From the records, pick out and copy each line containing "behaviour".

========================================================================

(** * binder.h: an ordered, copy-on-write associative container

    A shallow embedding of [cxx::binder<K, V>] (src/binder.h):
    - [binder_data], the storage engine: a [std::list] of key/value pairs and
      a [std::map] from keys to list iterators;
    - the [std::shared_ptr] heap with its use counts;
    - [binder], the handle, with every public member function;
    - [const_iterator].

    Objects live in an explicit store: a handle is a variable holding a
    pointer into the heap of storage instances, so that sharing between
    copies and references returned by the non-const [read] alias exactly as
    they do in the program. *)

From stdpp Require Import gmap strings list fin_maps.

Set Default Proof Using "Type*".

(** ** Exceptions

    Every failure is a [std::invalid_argument]; the failures differ by their
    message only. *)

Inductive exn : Type :=
  | invalid_argument (what : string).

Global Instance exn_eq_dec : EqDecision exn.
Proof. solve_decision. Defined.

(** "binder is empty" (EmptyContainer) *)
Definition empty_binder : exn := invalid_argument "binder is empty".
(** "binder already contains entry with given key" (DuplicateKey) *)
Definition duplicate_key : exn :=
  invalid_argument "binder already contains entry with given key".
(** "binder doesn't contain previous entry" (KeyNotFound, for an anchor) *)
Definition missing_prev : exn :=
  invalid_argument "binder doesn't contain previous entry".
(** "note doesn't exist in binder" (KeyNotFound, for a key) *)
Definition missing_note : exn :=
  invalid_argument "note doesn't exist in binder".

(** Result of a member function of the storage engine: a value, an
    exception, or undefined behaviour. *)
Inductive res (A : Type) : Type :=
  | Val (a : A)
  | Exc (e : exn)
  | Undef.
Arguments Val {A} a.
Arguments Exc {A} e.
Arguments Undef {A}.

(** Addresses: of list nodes, of storage instances, and names of handle
    variables. *)
Definition node := nat.
Definition loc := nat.
Definition var := nat.

(** A [std::list] iterator designates a node or is past-the-end. *)
Inductive list_iterator : Type :=
  | It_node (n : node)
  | It_end.

Global Instance list_iterator_eq_dec : EqDecision list_iterator.
Proof. solve_decision. Defined.

Section storage.
Context {K : Type} `{Countable K} {V : Type}.

(** ** [std::list<std::pair<K, V>>]: nodes with an address, in order *)

Definition std_list : Type := list (node * (K * V)).

Definition list_begin (c : std_list) : list_iterator :=
  match c with
  | [] => It_end
  | y :: _ => It_node y.1
  end.

(** [++it] for [it] at node [n]; [None] when [n] is not a node of [c]. *)
Fixpoint list_next (c : std_list) (n : node) : option list_iterator :=
  match c with
  | [] => None
  | y :: c' => if decide (y.1 = n) then Some (list_begin c') else list_next c' n
  end.

(** [c.insert(pos, x)]: the new node goes before [pos]. *)
Fixpoint list_insert_before (pos : list_iterator) (x : node * (K * V))
    (c : std_list) : std_list :=
  match c with
  | [] => [x]
  | y :: c' =>
      if decide (pos = It_node y.1) then x :: y :: c'
      else y :: list_insert_before pos x c'
  end.

(** [c.erase(it)] for [it] at node [n]. *)
Fixpoint list_erase (n : node) (c : std_list) : std_list :=
  match c with
  | [] => []
  | y :: c' => if decide (y.1 = n) then c' else y :: list_erase n c'
  end.

(** The pair stored in node [n]. *)
Fixpoint list_at (c : std_list) (n : node) : option (K * V) :=
  match c with
  | [] => None
  | y :: c' => if decide (y.1 = n) then Some y.2 else list_at c' n
  end.

(** Assignment through a [V&] that designates the value of node [n]. *)
Fixpoint list_write (n : node) (v : V) (c : std_list) : std_list :=
  match c with
  | [] => []
  | y :: c' =>
      if decide (y.1 = n) then (y.1, (y.2.1, v)) :: c'
      else y :: list_write n v c'
  end.

(** Copy construction of a list: equal elements in fresh nodes, allocated
    from address [base] on. *)
Definition list_copy (base : node) (c : std_list) : std_list :=
  imap (λ i y, (base + i, y.2)) c.

(** [std::map::insert] and [emplace] keep an existing entry. *)
Definition map_emplace (k : K) (n : node) (m : gmap K node) : gmap K node :=
  match m !! k with
  | Some _ => m
  | None => <[k := n]> m
  end.

(** ** [binder_data] *)

Record binder_data : Type := mk_data {
  content : std_list;
  address : gmap K node
}.

(** [binder_data()] *)
Definition data_empty : binder_data := mk_data [] ∅.

(** [binder_data(binder_data const& rhs)]: the list is copied, the index is
    rebuilt by a loop over the new list. *)
Definition index_of (c : std_list) : gmap K node :=
  foldl (λ m y, map_emplace y.2.1 y.1 m) ∅ c.

Definition data_copy (base : node) (rhs : binder_data) : binder_data :=
  let c := list_copy base (content rhs) in
  mk_data c (index_of c).

(** [insert_front]; [n] is the address of the node [push_front] allocates.
    The handler around [address.emplace] only runs when the allocation in
    the map fails, which is outside this model. *)
Definition data_insert_front (n : node) (k : K) (v : V) (d : binder_data)
    : res binder_data :=
  if decide (is_Some (address d !! k)) then Exc duplicate_key
  else Val (mk_data ((n, (k, v)) :: content d) (map_emplace k n (address d))).

Definition data_insert_after (n : node) (prev_k k : K) (v : V)
    (d : binder_data) : res binder_data :=
  if decide (is_Some (address d !! k)) then Exc duplicate_key
  else match address d !! prev_k with
       | None => Exc missing_prev
       | Some p =>
           match list_next (content d) p with
           | None => Undef
           | Some prev_iter =>
               Val (mk_data (list_insert_before prev_iter (n, (k, v)) (content d))
                            (map_emplace k n (address d)))
           end
       end.

(** [remove()] *)
Definition data_remove (d : binder_data) : res binder_data :=
  if decide (address d = ∅) then Exc empty_binder
  else match content d with
       | [] => Undef
       | y :: _ => Val (mk_data (list_erase y.1 (content d)) (delete y.2.1 (address d)))
       end.

(** An argument of type [K const&], as a member function of [binder_data]
    receives it.  The reference is bound either to an object that is no
    part of this instance (a variable or a temporary of the caller, an
    object of another instance), given by its value, or to the value
    stored in node [n] of this list, which is what the references
    returned by [read] and by [operator*] designate.  A stored [V] is read
    as a key through [view]: the identity when [K] and [V] are one type,
    which is when such a reference can be passed at all.

    The distinction matters for [remove(K const&)] only, which reads its
    argument once more after it has erased a node.  The other member
    functions read their arguments while every node that was in the list
    at the call still is, so that they are given the values. *)
Inductive key_arg : Type :=
  | Outside (k : K)
  | Inside (n : node) (view : V → K).

(** The key read through the argument when the list is [c]; [None] when
    the node it is bound to is no node of [c] any more. *)
Definition key_of (a : key_arg) (c : std_list) : option K :=
  match a with
  | Outside k => Some k
  | Inside n view => (λ kv, view kv.2) <$> list_at c n
  end.

(** [remove(K const& k)]: [address.contains(k)] and [address.find(k)]
    read [k], [content.erase(iter)] destroys the node that [iter]
    designates, and [address.erase(k)] reads [k] again. *)
Definition data_remove_key (a : key_arg) (d : binder_data) : res binder_data :=
  match key_of a (content d) with
  | None => Undef
  | Some k =>
      match address d !! k with
      | None => Exc missing_note
      | Some n =>
          match list_at (content d) n with
          | None => Undef
          | Some _ =>
              let c := list_erase n (content d) in
              match key_of a c with
              | None => Undef
              | Some k' => Val (mk_data c (delete k' (address d)))
              end
          end
      end
  end.

(** [read]: the reference returned designates the value of a node. *)
Definition data_read (k : K) (d : binder_data) : res node :=
  match address d !! k with
  | None => Exc missing_note
  | Some n => Val n
  end.

(** [read_const], with the value the returned reference designates. *)
Definition data_read_const (k : K) (d : binder_data) : res V :=
  match address d !! k with
  | None => Exc missing_note
  | Some n =>
      match list_at (content d) n with
      | Some kv => Val kv.2
      | None => Undef
      end
  end.

Definition data_size (d : binder_data) : nat := length (content d).

Definition data_cbegin (d : binder_data) : list_iterator := list_begin (content d).
Definition data_cend (d : binder_data) : list_iterator := It_end.

End storage.

Arguments std_list : clear implicits.
Arguments key_arg : clear implicits.
Arguments binder_data K {_ _} V.

(** ** The store: [std::shared_ptr] control blocks and handle variables *)

Section handle.
Context {K : Type} `{Countable K} {V : Type}.

(** What [make_shared] allocates: the object and its use count. *)
Record block : Type := mk_block {
  obj : binder_data K V;
  use_count : nat
}.

(** The two members of a [binder]. [data_ptr = None] is [nullptr]. *)
Record binder : Type := mk_binder {
  data_ptr : option loc;
  read_called : bool
}.

(** [next] is the first address never handed out yet. *)
Record world : Type := mk_world {
  heap : gmap loc block;
  vars : gmap var binder;
  next : nat
}.

Definition empty_world : world := mk_world ∅ ∅ 0.

(** A member function returns, throws, or has undefined behaviour; in the
    first two cases the program goes on in the world it leaves. *)
Inductive outcome (A : Type) : Type :=
  | Ret (w : world) (a : A)
  | Throws (w : world) (e : exn)
  | UB.
Arguments Ret {A} w a.
Arguments Throws {A} w e.
Arguments UB {A}.

Definition M (A : Type) : Type := world → outcome A.

Definition ret {A} (a : A) : M A := λ w, Ret w a.
Definition bind {A B} (m : M A) (f : A → M B) : M B :=
  λ w, match m w with
       | Ret w' a => f a w'
       | Throws w' e => Throws w' e
       | UB => UB
       end.
Definition throw {A} (e : exn) : M A := λ w, Throws w e.
Definition undefined {A} : M A := λ _, UB.

Notation "x <- m ;; f" := (bind m (λ x, f))
  (at level 100, m at next level, right associativity).
Notation "m ;; f" := (bind m (λ _, f))
  (at level 100, right associativity).

(** *** Variables and objects *)

Definition get_var (h : var) : M binder :=
  λ w, match vars w !! h with
       | Some b => Ret w b
       | None => UB
       end.

Definition set_var (h : var) (b : binder) : M unit :=
  λ w, Ret (mk_world (heap w) (<[h := b]> (vars w)) (next w)) ().

Definition del_var (h : var) : M unit :=
  λ w, Ret (mk_world (heap w) (delete h (vars w)) (next w)) ().

Definition set_data_ptr (h : var) (p : option loc) : M unit :=
  b <- get_var h ;; set_var h (mk_binder p (read_called b)).

Definition set_read_called (h : var) (f : bool) : M unit :=
  b <- get_var h ;; set_var h (mk_binder (data_ptr b) f).

(** [*p] *)
Definition deref (l : loc) : M (binder_data K V) :=
  λ w, match heap w !! l with
       | Some blk => Ret w (obj blk)
       | None => UB
       end.

Definition store (l : loc) (d : binder_data K V) : M unit :=
  λ w, match heap w !! l with
       | Some blk =>
           Ret (mk_world (<[l := mk_block d (use_count blk)]> (heap w))
                         (vars w) (next w)) ()
       | None => UB
       end.

(** Allocation of [n] consecutive addresses. *)
Definition alloc (n : nat) : M nat :=
  λ w, Ret (mk_world (heap w) (vars w) (next w + n)) (next w).

(** *** [std::shared_ptr] *)

(** [p.use_count()] *)
Definition sp_use_count (p : option loc) (w : world) : nat :=
  match p with
  | None => 0
  | Some l => from_option use_count 0 (heap w !! l)
  end.

(** Copy construction of a [shared_ptr]: one more owner. *)
Definition heap_acquire (p : option loc) (hp : gmap loc block) : gmap loc block :=
  match p with
  | None => hp
  | Some l => alter (λ blk, mk_block (obj blk) (S (use_count blk))) l hp
  end.

Definition acquire (p : option loc) (w : world) : world :=
  mk_world (heap_acquire p (heap w)) (vars w) (next w).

========================================================================

▶ RESPONSE TO THE TASK:
    exception, or undefined behaviour. *)
(** A member function returns, throws, or has undefined behaviour; in the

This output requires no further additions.